Pinegrove Manor II, LLC v. Daines

In a proceeding pursuant to CPLR article 78 to review a determination of the New York State Department of Health dated June 10, 2008, setting the petitioner’s Medicaid reimbursement rates, Richard F. Daines, as Commissioner of Health of the State of New York, and the New York State Department of Health appeal from a judgment of the Supreme Court, Nassau County (Diamond, J.), dated February 23, 2009, which granted the petition, in effect, vacated the determination, and directed the New York State Department of Health to recalculate the petitioner’s Medicaid reimbursement rate for the period from July 1, 2007, through March 31, 2008, as it pertains to workforce recruitment and retention.

Ordered that the judgment is reversed, on the law, with costs, the petition is denied, the determination is confirmed, and the proceeding is dismissed on the merits.

The petitioner is the owner and operator of a skilled nursing home and certified Medicaid service provider. Following an audit conducted to calculate the petitioner’s Medicaid reimbursement rates for July 1, 2007, through March 31, 2008, the New York State Department of Health (hereinafter the DOH) made an *1097adjustment in which it denied, in accordance with Public Health Law § 2808, the consideration of certain salary/fringe benefit expenditures declared by the petitioner for contractual services in the calculation of its reimbursement rates. The petitioner commenced this CPLR article 78 proceeding to review the DOH’s determination. The Supreme Court granted the petition, in effect, vacated the determination, and directed the DOH to recalculate the petitioner’s Medicaid reimbursement rate for the period from July 1, 2007, through March 31, 2008, as it pertains to workforce recruitment and retention. We reverse.

“Reviewing courts are not entitled to interfere in the exercise of discretion by an administrative agency unless there is no rational basis for such exercise of discretion or the action complained of is arbitrary or capricious” (Matter of Glen Is.

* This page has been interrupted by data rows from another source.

(** Entries are 16 bytes at least: the loop leaves the buffer before the fuel
    ends. *)
Definition walk_entries {U} (buf : list Z) (block block_size entries_off : Z) (st : walk_state U) : M statics (walk_state U) :=
  walk_entries_loop (Datatypes.S (length buf)) buf (block + block_size) (block + entries_off) st.

(** The attributes of the root directory: its resident entries are walked, and
    the run list and size of the other ones kept. *)
Definition root_attr {U} (rec : list Z) (type a : Z) (x : walk_state U * option (list Z) * Z) : M statics (walk_state U * option (list Z) * Z * bool) :=
  let '(st, runs, alloc_size) := x in
  if type =? ATTR_INDEX_ROOT then
    let! nonres := load 1 (a + h_non_resident) rec in
    if negb (nonres =? 0) then ret (x, false)
    else
      let! vo := load 2 (a + ra_value_offset) rec in
      let ih := a + vo + sizeof_index_root in
      let! eo := load 4 ih rec in
      let! total := load 4 (ih + 4) rec in
      let! st := walk_entries rec ih total eo st in
      ret ((st, runs, alloc_size), stop _ st)
  else if type =? ATTR_INDEX_ALLOCATION then
    let! nonres := load 1 (a + h_non_resident) rec in
    if negb (nonres =? 1) then ret (x, false)
    else
      let! mp := load 2 (a + nr_mapping_pairs_offset) rec in
      let! size := load 8 (a + nr_data_size) rec in
      ret ((st, Some (drop (Z.to_nat (a + mp)) rec), size), false)
  else ret (x, false).

(** The index blocks from offset [off] on. *)
Fixpoint walk_blocks {U} (fuel : nat) (fs : canboot_ntfs) (runs : list Z) (alloc_size off : Z) (st : walk_state U) : M statics (walk_state U) :=
  if (off <? alloc_size) && negb (stop _ st) then
    match fuel with
    | O => nofuel
    | S k =>
        let want := if alloc_size - off <? 4096 then alloc_size - off else 4096 in
        let! r := attempt (read_runs fs runs off want) in
        match r with
        | None => ret st
        | Some bs =>
            fill Blk 0 bs ;;!
            if s32 (Z.of_nat (length bs)) <=? 0 then ret st
            else
              let! b := contents Blk in
              let! b := apply_usa b (bytes_per_sector fs) in
              fill Blk 0 b ;;!
              let! eo := load 4 0x18 b in
              let! total := load 4 (0x18 + 4) b in
              let! st := walk_entries b 0x18 (u32 (total + 0x18)) (u32 (0x18 + eo)) st in
              walk_blocks k fs runs alloc_size (u64 (off + 4096)) st
        end
    end
  else ret st.

Definition walk_root {U} (fuel : nat) (fs : canboot_ntfs) (st : walk_state U) : M statics (walk_state U) :=
  if 2048 <? bytes_per_mft_record fs then err
  else
    read_mft_record fs 5 RecWalk ;;!
    let! rec := contents RecWalk in
    let! a := load 2 r_attrs_offset rec in
    let! x := attr_loop (length rec) rec (bytes_per_mft_record fs) a (root_attr rec) (st, None, 0) in
    let '(st, runs, alloc_size) := x in
    if stop _ st then ret st
    else
      match runs with
      | Some runs => if 0 <? alloc_size then walk_blocks fuel fs runs alloc_size 0 st else ret st
      | None => ret st
      end.

(** The unnamed data of the file: the bytes that fit and the full size. *)
Definition file_data (fs : canboot_ntfs) (rec : list Z) (out_size : Z) : M statics (list Z * Z) :=
  let! a := load 2 r_attrs_offset rec in
  let! r := attr_loop (length rec) rec (bytes_per_mft_record fs) a (fun type a x =>
    if negb (type =? ATTR_DATA) then ret (x, false)
    else
      let! nlen := load 1 (a + h_name_len) rec in
      if negb (nlen =? 0) then ret (x, false)
      else
        let! nonres := load 1 (a + h_non_resident) rec in
        if nonres =? 0 then
          let! vl := load 4 (a + ra_value_length) rec in
          let! vo := load 2 (a + ra_value_offset) rec in
          let n := if out_size <? vl then out_size else vl in
          let! bs := copy (a + vo) n rec in
          ret (Some (bs, vl), true)
        else
          let! size := load 8 (a + nr_data_size) rec in
          let to_read := if out_size <? size then out_size else u32 size in
          let! mp := load 2 (a + nr_mapping_pairs_offset) rec in
          let! bs := read_runs fs (drop (Z.to_nat (a + mp)) rec) 0 to_read in
          if s32 (Z.of_nat (length bs)) <? 0 then err
          else ret (Some (bs, u32 size), true)) None in
  match r with Some r => ret r | None => err end.

Definition canboot_ntfs_read_root_file (fuel : nat) (fs : canboot_ntfs) (name : option (list Z)) (out_size : Z) : M statics (list Z * Z) :=
  match name with
  | None => err
  | Some name =>
      let! st := walk_root fuel fs (mkWalk unit None tt (Some name) 0 0 0 false) in
      if negb (stop _ st) then err
      else if 2048 <? bytes_per_mft_record fs then err
      else
        read_mft_record fs (found_mft _ st) RecRead ;;!
        let! rec := contents RecRead in
        file_data fs rec out_size
  end.

Definition canboot_ntfs_write_root_file : M statics unit := err.

Definition canboot_ntfs_list_root {U} (fuel : nat) (fs : canboot_ntfs) (f : option (list Z -> Z -> U -> bool * U)) (u : U) : M statics (Z * U) :=
  match f with
  | None => err
  | Some f =>
      let! st := walk_root fuel fs (mkWalk U (Some f) u None 0 0 0 false) in
      ret (reported _ st, user _ st)
  end.
End ntfs.
Arguments statics : clear implicits.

Care Ctr. v Novello, 306 AD2d 477, 478 [2003]). Moreover, the “DOH is entitled to a ‘high degree of judicial deference, especially when . . . act[ing] in the area of its particular expertise,’ and thus petitioners bear the ‘heavy burden of showing’ that DOH’s rate-setting methodology ‘is unreasonable and unsupported by any evidence’ ” (Matter of Nazareth Home of the Franciscan Sisters v Novello, 7 NY3d 538, 544 [2006], quoting Matter of Consolation Nursing Home v Commissioner of N.Y. State Dept. of Health, 85 NY2d 326, 331-332 [1995]).

The statute at issue in this case, Public Health Law § 2808, was enacted to “increase health care access and improve quality by providing funding for . . . nursing homes ... to improve their ability to recruit and retain qualified workers” (Senate Mem in Support of L 2002, ch 1, 2002 McKinney’s Session Laws of NY, at 1635). That funding is to be provided “pursuant to a methodology as specified in statute” (id. at 1636). Specifically, the calculation of recruitment and retention adjustments is based upon a facility’s “total gross salary and fringe benefit costs” as reported “on exhibit H of [its] cost report” (Public Health Law § 2808 [18] [a] [ii]; [c] [i]).

Here, the petitioner had contracted with a third-party to provide health care workers and, as a result, reported no gross salary or fringe benefit costs for those workers on exhibit H of its cost report. The DOH thus determined, in conformity with the language of Public Health Law § 2808, that the petitioner was not eligible for recruitment and retention funds. To permit the petitioner to bypass the specific language of the statute would be to frustrate its express purposes (see Matter of New Franklin Ctr. for Rehabilitation & Nursing v Novello, 64 AD3d 1132, 1135 [2009]; and see Matter of Caspian Realty, Inc. v Zoning Bd. of Appeals of Town of Greenburgh, 68 AD3d 62, 71 *1098[2009] [“where a law expressly describes a particular act, thing or person, an irrefutable inference must be drawn that what is omitted or not included was intended by the Legislature to be omitted or excluded”]). Accordingly, the DOH’s determination was not arbitrary and capricious, and the petition should have been denied.

The petitioner’s remaining contentions are without merit. Mastro, J.P., Dickerson, Belen and Chambers, JJ., concur.